Her insecurity could have been triggered by me being too tired for sex on night 3 since the tone was a bit cooler on day 4 and thus the questions.  She wanted sex every day (day 1&2 were very fun) but I was exhausted after a late night and a very long fun day.  We definitely need to work on communication and expectations.  This was our first 4 days away and we were dealing with jet lag and being on the go.  We both fell asleep at 8pm on night 4 (day drinking and being outside in the cold weather all day).

Posted
11 hours ago, Otter2569 said:

I wasn't expecting sex and didnt initiate it since the night before she was questioning our relationship and saying that she feels insecure at times. 

And your response was?

Did you ask her what she feels insecure about and have a conversation about it? 

The fact that your first instinct was/is to become cold and distant suggests indifference, even though in truth you feel quite strongly about her.
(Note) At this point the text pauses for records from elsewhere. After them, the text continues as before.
(** [update_one] changes the first document of the result set, and only
    that one. *)
Lemma update_first_filter (q : Query) (fields : list (string * value)) (c : Collection) :
  (∀ sd, selects q sd = true → selects q (sd.1, apply_set fields sd.2) = true) →
  match List.filter (selects q) c with
  | [] => update_first q fields c = None
  | sd :: rest =>
      ∃ c', update_first q fields c = Some c'
            ∧ List.filter (selects q) c' = (sd.1, apply_set fields sd.2) :: rest
  end.
Proof.
  intros Hkeep. induction c as [|sd c IH]; [reflexivity |].
  cbn [List.filter update_first]. destruct (selects q sd) eqn:Hsd.
  - eexists. split; [reflexivity |]. cbn [List.filter]. by rewrite (Hkeep sd Hsd).
  - destruct (List.filter (selects q) c) as [|sd' rest].
    + by rewrite IH.
    + destruct IH as (c' & -> & Hc'). eexists. split; [reflexivity |].
      cbn [List.filter]. by rewrite Hsd.
Qed.

Lemma upsert_keeps_campaign (cid : string) (ct ft : string) (t : datetime) (sd : Stored) :
  selects [("campaign_id", Eq (VStr cid))] sd = true →
  selects [("campaign_id", Eq (VStr cid))]
    (sd.1, apply_set [("connection_template", VStr ct); ("followup_template", VStr ft);
                      ("updated_at", VDate t)] sd.2) = true.
Proof.
  rewrite !selects_campaign. cbn [apply_set foldl fst snd].
  intros Hc%bool_decide_eq_true. apply bool_decide_eq_true.
  by rewrite !lookup_insert_ne.
Qed.

(** One upsert: the campaign ends with the documents it had, the first
    of them refreshed; or with one new document if it had none. *)
Lemma upsert_templates_run (p : TemplateSet) (w : World) :
  let fields := [("connection_template", VStr (connection_template p));
                 ("followup_template", VStr (followup_template p));
                 ("updated_at", VDate (bson_date (clock w (ticks w))))] in
  let w' := (upsert_templates p w).2 in
  clock w' = clock w ∧ ticks w' = (2 + ticks w)%nat
  ∧ match templates_of (campaign_id p) w with
    | [] => ∃ id,
        templates_of (campaign_id p) w'
        = [(id, apply_set [("created_at", VDate (bson_date (clock w (S (ticks w)))))]
                  (apply_set fields
                     (apply_set [("campaign_id", VStr (campaign_id p))] ∅)))]
    | sd :: rest =>
        templates_of (campaign_id p) w' = (sd.1, apply_set fields sd.2) :: rest
    end.
Proof.
  intros fields w'.
  set (q := [("campaign_id", Eq (VStr (campaign_id p)))]).
  set (w2 := (now (now w).2).2).
  set (fields0 := [("connection_template", VStr (connection_template p));
                   ("followup_template", VStr (followup_template p));
                   ("updated_at", VDate (clock w (ticks w)))]).
  assert (Hw' : w' = (upsert_one "template" q fields0
                        [("created_at", VDate (clock w (S (ticks w))))] w2).2).
  { subst w'. unfold upsert_templates.
    rewrite (bind_done now _ w (now w).2 (clock w (ticks w))) by reflexivity.
    rewrite (bind_done now _ (now w).2 w2 (clock w (S (ticks w)))) by reflexivity.
    erewrite bind_done by apply upsert_one_done. reflexivity. }
  pose proof (update_first_filter q fields (coll "template" w2)
                (upsert_keeps_campaign _ _ _ _)) as Hu.
  change (coll "template" w2) with (coll "template" w) in Hu.
  unfold templates_of. fold q.
  unfold upsert_one in Hw'. change (coll "template" w2) with (coll "template" w) in Hw'.
  change (bson_fields fields0) with fields in Hw'.
  destruct (List.filter (selects q) (coll "template" w)) as [|sd rest] eqn:Hf.
  - rewrite Hu in Hw'. cbn [snd] in Hw'. subst w'. rewrite Hw'. clear Hw'.
    split; [reflexivity |]. split; [reflexivity |].
    eexists. rewrite coll_insert_one, decide_True by done.
    change (coll "template" w2) with (coll "template" w).
    rewrite !to_bson_apply_set, fmap_empty.
    change (bson_fields fields0) with fields.
    rewrite List.filter_app, Hf. cbn [List.filter app].
    unfold q at 1. rewrite selects_campaign. unfold q. cbn [snd apply_set foldl fst query_fields flat_map app].
    rewrite bool_decide_eq_true_2; [reflexivity |].
    unfold fields. cbn [apply_set foldl fst snd bson_fields map to_bson].
    rewrite !lookup_insert_ne by done. by rewrite lookup_insert_eq.
  - destruct Hu as (c' & Hc' & Hfc'). rewrite Hc' in Hw'. cbn [snd] in Hw'.
    subst w'. rewrite Hw'. clear Hw'.
    split; [reflexivity |]. split; [reflexivity |].
    by rewrite coll_set_coll, decide_True.
Qed.



End Upsert.



(** ** The automation engine *)

Section Automation.
Context `{DatetimeText}.

Lemma connection_step_send (cid : string) (tmpl : value) (p : Stored) :
  connection_step cid tmpl p = send cid tmpl "connection" "requested" 2 30 p.
Proof. reflexivity. Qed.

Lemma followup_step_send (cid : string) (tmpl : value) (p : Stored) :
  followup_step cid tmpl tt p = send cid tmpl "followup" "followed_up" 5 45 p.
Proof. reflexivity. Qed.

Lemma selects_id (id : ObjectId) (sd : Stored) :
  selects [("_id", Eq (VOid id))] sd = bool_decide (sd.1 = id).
Proof.
  unfold selects, matches, as_dict. cbn [forallb fst snd].
  rewrite lookup_insert_eq, andb_true_r. cbn [cond_holds].
  apply bool_decide_ext. split; congruence.
Qed.

Lemma touch_fst (id : ObjectId) (fields : list (string * value)) (c : Collection) :
  (touch id fields c).*1 = c.*1.
Proof.
  unfold touch. induction c as [|sd c IH]; [reflexivity |].
  cbn [map fmap list_fmap]. f_equal; [by destruct (decide (sd.1 = id)) | exact IH].
Qed.

Lemma touch_absent (id : ObjectId) (fields : list (string * value)) (c : Collection) :
  id ∉ c.*1 → touch id fields c = c.
Proof.
  unfold touch. induction c as [|sd c IH]; [reflexivity |].
  cbn [map fmap list_fmap]. intros Hid. apply not_elem_of_cons in Hid as [Hne Hid].
  rewrite decide_False by congruence. f_equal. by apply IH.
Qed.

Lemma update_first_touch (id : ObjectId) (fields : list (string * value))
    (c : Collection) :
  NoDup c.*1 →
  default c (update_first [("_id", Eq (VOid id))] fields c) = touch id fields c.
Proof.
  induction c as [|sd c IH]; [reflexivity |].
  cbn [fmap list_fmap]. intros [Hsd Hnd]%NoDup_cons.
  cbn [update_first]. rewrite selects_id.
  unfold touch. cbn [map]. fold (touch id fields c).
  destruct (decide (sd.1 = id)) as [E|E].
  - rewrite bool_decide_eq_true_2 by done. cbn [default from_option].
    rewrite touch_absent; [reflexivity | congruence].
  - rewrite bool_decide_eq_false_2 by done. rewrite <- (IH Hnd).
    by destruct (update_first _ fields c).
Qed.

Lemma elem_of_touch_other (id : ObjectId) (fields : list (string * value))
    (c : Collection) (sd : Stored) :
  sd ∈ c → sd.1 ≠ id → sd ∈ touch id fields c.
Proof.
  intros Hin Hne. unfold touch. apply list_elem_of_In, in_map_iff.
  exists sd. split; [by rewrite decide_False | by apply list_elem_of_In].
Qed.

Lemma elem_of_touch_same (fields : list (string * value)) (c : Collection)
    (sd : Stored) :
  sd ∈ c → (sd.1, apply_set fields sd.2) ∈ touch sd.1 fields c.
Proof.
  intros Hin. unfold touch. apply list_elem_of_In, in_map_iff.
  exists sd. split; [by rewrite decide_True | by apply list_elem_of_In].
Qed.

Lemma coll_update_one (name name' : string) (q : Query)
    (fields : list (string * value)) (w : World) :
  coll name' (update_one name q fields w).2
  = if decide (name = name')
    then default (coll name w) (update_first q (bson_fields fields) (coll name w))
    else coll name' w.
Proof.
  unfold update_one.
  destruct (update_first q (bson_fields fields) (coll name w)) as [c|]; cbn [snd].
  - rewrite coll_set_coll. by destruct (decide (name = name')).
  - by destruct (decide (name = name')) as [->|].
Qed.

Lemma update_one_frame (name : string) (q : Query) (fields : list (string * value))
    (w : World) :
  let w' := (update_one name q fields w).2 in
  clock w' = clock w ∧ ticks w' = ticks w ∧ rng w' = rng w ∧ draws w' = draws w
  ∧ oid_gen w' = oid_gen w ∧ allocs w' = allocs w.
Proof.
  unfold update_one. by destruct (update_first q (bson_fields fields) (coll name w)).
Qed.

Lemma send_unfold (cid t type_ status : string) (lo hi : Z) (p : Stored) (w : World) :
  send cid (VStr t) type_ status lo hi p w
  = update_one "prospect" [("_id", Eq (VOid p.1))]
      (sent_fields status (clock w (2 + ticks w)) (clock w (3 + ticks w)))
      (logged cid t type_ lo hi p w).
Proof. reflexivity. Qed.

Lemma coll_logged (name cid t type_ : string) (lo hi : Z) (p : Stored) (w : World) :
  coll name (logged cid t type_ lo hi p w)
  = if decide ("messagelog" = name)
    then coll "messagelog" w
         ++ [(oid_gen w (allocs w),
              to_bson <$>
                message_log cid p type_
                  (clock w (ticks w)
                   + minutes (lo + Z.of_nat (rng w (draws w)) mod (hi - lo + 1)))
                  (clock w (1 + ticks w)) (render_template t (as_dict p)))]
    else coll name w.
Proof.
  unfold coll, logged. cbn [db]. rewrite lookup_insert.
  by destruct (decide ("messagelog" = name)) as [<-|].
Qed.

Lemma message_log_bson (cid : string) (p : Stored) (type_ : string)
    (t0 t1 : datetime) (content : string) :
  to_bson <$> message_log cid p type_ t0 t1 content
  = message_log cid p type_ (bson_date t0) (bson_date t1) content.
Proof. unfold message_log. by rewrite !dict_unfold, to_bson_dict. Qed.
It's a mixed message and she may be feeling confused. And hurt. 

Going silent will only add to that confusion and hurt. 

I have not read your previous thread discussing sexual incompatibility, but find it odd that during 4 days together, you did not initiate sexual intimacy nor did you expect it.

Something sounds terribly off and my suggestion is to have an honest. open discussion about it including your feelings and where you envision your relationship heading.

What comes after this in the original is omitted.